Da Saluzzo all’Agro Pontino, lo sfruttamento sistemico dei lavoratori migranti in agricoltura

La raccolta di saggi “Braccia rubate dall’agricoltura” analizza le condizioni di vita e lavoro dei braccianti migranti impiegati nei campi e nelle stalle. Uno studio sui meccanismi che li rendono la manodopera vulnerabile e necessaria per le catene di approvvigionamento

© Planet_fox - Pixabay

L’Agro Pontino nel Lazio, il Tavoliere nel foggiano in Puglia, la zona di Saluzzo in Piemonte e la piana di Metaponto in Basilicata. Sono alcune delle aree rurali dove, dalla raccolta del pomodoro a quella delle fragole, si sono sviluppate e radicate forme di agricoltura intensive alimentate dallo sfruttamento della manodopera migrante e precaria. Ad averle studiate, analizzandone caratteristiche e procedure, sono gli autori di “Braccia rubate dall’agricoltura”, collettanea di saggi edita dalla casa editrice Seb27 curata dai ricercatori Ilaria Ippolito, Mimmo Perrotta e Timothy Raeymaekers che firmano anche alcuni degli scritti raccolti nella pubblicazione, uscita lo scorso febbraio. L’obiettivo del testo, si legge nella prefazione scritta da Perrotta e Raeymaekers, non è solo denunciare il sistema di sfruttamento del lavoro agricolo nei campi italiani ma mostrare come alcuni degli elementi su cui esso si basa -tra cui la condizione di vulnerabilità giuridica dei cittadini migranti, la segregazione abitativa dei lavoratori agricoli nei ghetti e l’organizzazione del lavoro attraverso il caporalato- rappresentino aspetti strutturali, e non marginali, che hanno accompagnato la trasformazione dei sistemi agroalimentari nella forma che oggi hanno assunto.
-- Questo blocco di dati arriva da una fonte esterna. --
(** The per-class values of a label input, by counts. *)
Lemma single_label_classwise_by_counts_form (pred target : list Z)
  (thrs : list (option Q)) (num_classes : Z) :
  length pred = length target -> 0 < num_classes ->
  Forall (fun l => 0 <= l < num_classes) pred ->
  Forall (fun l => 0 <= l < num_classes) target ->
  let precision c := ratio100 (count_hit pred target c) (count_label pred c) in
  let recall c := ratio100 (count_hit pred target c) (count_label target c) in
  SingleLabelMetric.calculate (Labels pred) target thrs None (Some num_classes)
  = inr (SingleLabelMetric.Single
           (Vec (map Fin (map precision (zrange num_classes))),
            Vec (map Fin (map recall (zrange num_classes))),
            Vec (map Fin (map (fun c => f1_value (precision c) (recall c))
                              (zrange num_classes))),
            Vec (map (count_label target) (zrange num_classes)))).
Proof.
  intros Hlen Hc Hp Ht precision recall.
  rewrite (single_label_labels_reduce _ _ _ None _ eq_refl Hlen Hc Hp Ht).
  rewrite prfs_classwise. cbv zeta. cbn [bind ret].
  rewrite mat_sum0_one_hot_and, !mat_sum0_one_hot, !zip_with_map_same.
  reflexivity.
Qed.



(** ** Ranges of the values of [SingleLabelMetric.calculate] *)

Local Open Scope Q_scope.

Lemma ratio100_le_100 (tp s : Z) :
  (0 <= tp <= s)%Z -> ratio100 tp s <= 100.
Proof.
  intros [H0 Hs]. unfold ratio100.
  assert (Hm : 0 < Qmax (inject_Z s) 1).
  { apply (Qlt_le_trans _ 1); [reflexivity | apply Q.le_max_r]. }
  assert (Hle : inject_Z tp <= Qmax (inject_Z s) 1).
  { apply (Qle_trans _ (inject_Z s)); [| apply Q.le_max_l].
    rewrite <- Zle_Qle. exact Hs. }
  assert (Hd : inject_Z tp / Qmax (inject_Z s) 1 <= 1).
  { apply Qle_shift_div_r; [exact Hm |]. rewrite Qmult_1_l. exact Hle. }
  lra.
Qed.

Lemma f1_value_range (p r : Q) :
  0 <= p <= 100 -> 0 <= r <= 100 -> 0 <= f1_value p r <= 100.
Proof.
  intros [Hp0 Hp] [Hr0 Hr]. unfold f1_value.
  pose proof f1_eps_pos as He.
  assert (Hm : 0 < Qmax (p + r) f1_eps).
  { apply (Qlt_le_trans _ f1_eps); [exact He | apply Q.le_max_r]. }
  pose proof (Q.le_max_l (p + r) f1_eps) as Hl.
  split.
  - apply Qle_shift_div_l; [exact Hm |]. rewrite Qmult_0_l. nra.
  - apply Qle_shift_div_r; [exact Hm |]. nra.
Qed.

Lemma qsum_range (l : list Q) :
  Forall (fun q => 0 <= q <= 100) l ->
  0 <= qsum l <= 100 * inject_Z (Z.of_nat (length l)).
Proof.
  induction 1 as [| q l [Hq0 Hq] _ [IH0 IH]]; cbn [qsum fold_right length].
  - split; [apply Qle_refl |]. rewrite Qmult_0_r. apply Qle_refl.
  - fold (qsum l). rewrite Nat2Z.inj_succ, <- Z.add_1_r, inject_Z_plus.
    change (inject_Z 1) with 1. split; lra.
Qed.

Lemma mean_range (l : list Q) :
  l <> [] -> Forall (fun q => 0 <= q <= 100) l ->
  0 <= qsum l / inject_Z (Z.of_nat (length l)) <= 100.
Proof.
  intros Hne Hall. destruct (qsum_range l Hall) as [H0 H1].
  assert (Hn : 0 < inject_Z (Z.of_nat (length l))).
  { change 0 with (inject_Z 0). rewrite <- Zlt_Qlt.
    destruct l; [congruence | cbn [length]; lia]. }
  split.
  - apply Qle_shift_div_l; [exact Hn |]. rewrite Qmult_0_l. exact H0.
  - apply Qle_shift_div_r; [exact Hn |]. exact H1.
Qed.

Local Close Scope Q_scope.

Lemma fsum_Fin (l : list Q) : fsum (map Fin l) = Fin (qsum l).
Proof.
  unfold fsum, qsum. induction l as [| q l IH]; cbn [map fold_right].
  - reflexivity.
  - rewrite IH. reflexivity.
Qed.

Lemma tmean0_Fin (l : list Q) :
  l <> [] ->
  tmean0 (Vec (map Fin l))
  = Scalar (Fin (qsum l / inject_Z (Z.of_nat (length l)))%Q).
Proof.
  intros Hne. unfold tmean0. rewrite fsum_Fin, length_map. unfold tdiv.
  assert (Hz : Qeq_bool (inject_Z (Z.of_nat (length l))) 0 = false).
  { destruct (Qeq_bool _ 0) eqn:E; [| reflexivity].
    apply Qeq_bool_iff in E. exfalso. revert E. apply inject_Z_nonzero.
    destruct l; [congruence | cbn [length]; lia]. }
  rewrite Hz. reflexivity.
Qed.

Lemma prfs_macro (pp gp : matrix) :
  let tp := mat_sum0 (mat_and pp gp) in
  let P := zip_with ratio100 tp (mat_sum0 pp) in
  let R := zip_with ratio100 tp (mat_sum0 gp) in
  _precision_recall_f1_support pp gp (Some "macro"%string)
  = inr (tmean0 (Vec (map Fin P)), tmean0 (Vec (map Fin R)),
         tmean0 (Vec (map Fin (zip_with f1_value P R))),
         Scalar (zsum (mat_sum0 gp))).
Proof.
  intros tp P R. unfold _precision_recall_f1_support, confusion_sums.
  change (average_options_ok (Some "macro"%string)) with true.
  change (average_is (Some "macro"%string) "micro") with false.
  change (average_is (Some "macro"%string) "macro") with true.
  cbn [negb orb].
  rewrite precision_vec, recall_vec, f1_vec. reflexivity.
Qed.

Lemma count_hit_bounds (pred target : list Z) (c : Z) :
  0 <= count_hit pred target c
  /\ count_hit pred target c <= count_label pred c
  /\ count_hit pred target c <= count_label target c.
Proof.
  split; [apply count_true_nonneg |].
  revert target. induction pred as [| a pred IH]; intros [| b target].
  - split; reflexivity.
  - split; [reflexivity | apply count_true_nonneg].
  - split; [apply count_true_nonneg | reflexivity].
  - rewrite count_hit_cons, !count_label_cons.
    destruct (IH target) as [H1 H2].
    destruct (c =? a), (c =? b); simpl (Z.land _ _); lia.
Qed.

Lemma zsum_map_add {A} (f g : A -> Z) (l : list A) :
  zsum (map (fun x => f x + g x) l) = zsum (map f l) + zsum (map g l).
Proof.
  unfold zsum. induction l as [| a l IH]; cbn [map fold_right]; lia.
Qed.

(** Every label of the class range is counted in exactly one class. *)
Lemma zsum_count_label (labels : list Z) (c : Z) :
  Forall (fun l => 0 <= l < c) labels ->
  zsum (map (count_label labels) (zrange c)) = Z.of_nat (length labels).
Proof.
  induction 1 as [| l labels Hl _ IH].
  - apply (zsum_zeros (zrange c)).
  - rewrite (map_ext _ (fun j => (if j =? l then 1 else 0) + count_label labels j))
      by (intros j; apply count_label_cons).
    rewrite zsum_map_add, IH.
    change (map (fun j => if j =? l then 1 else 0) (zrange c))
      with (one_hot_row c l).
    rewrite (one_hot_row_sum _ _ Hl). cbn [length]. lia.
Qed.


Lemma zrange_nonempty {A} (f : Z -> A) (c : Z) : 0 < c -> map f (zrange c) <> [].
Proof.
  intros Hc H. apply (f_equal (@length A)) in H.
  unfold zrange in H. rewrite !length_map, length_seq in H. cbn [length] in H.
  lia.
Qed.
In questo senso, l’approfondimento delle condizioni di vita e lavoro dei braccianti è articolato dagli autori tenendo insieme due aspetti: i processi socio-economici che hanno portato alla trasformazione dell’agricoltura e del sistema agroalimentare, e il contesto politico, sociale e giuridico che rende i migranti, in particolare chi è appena arrivato in Italia, lavoratori vulnerabili.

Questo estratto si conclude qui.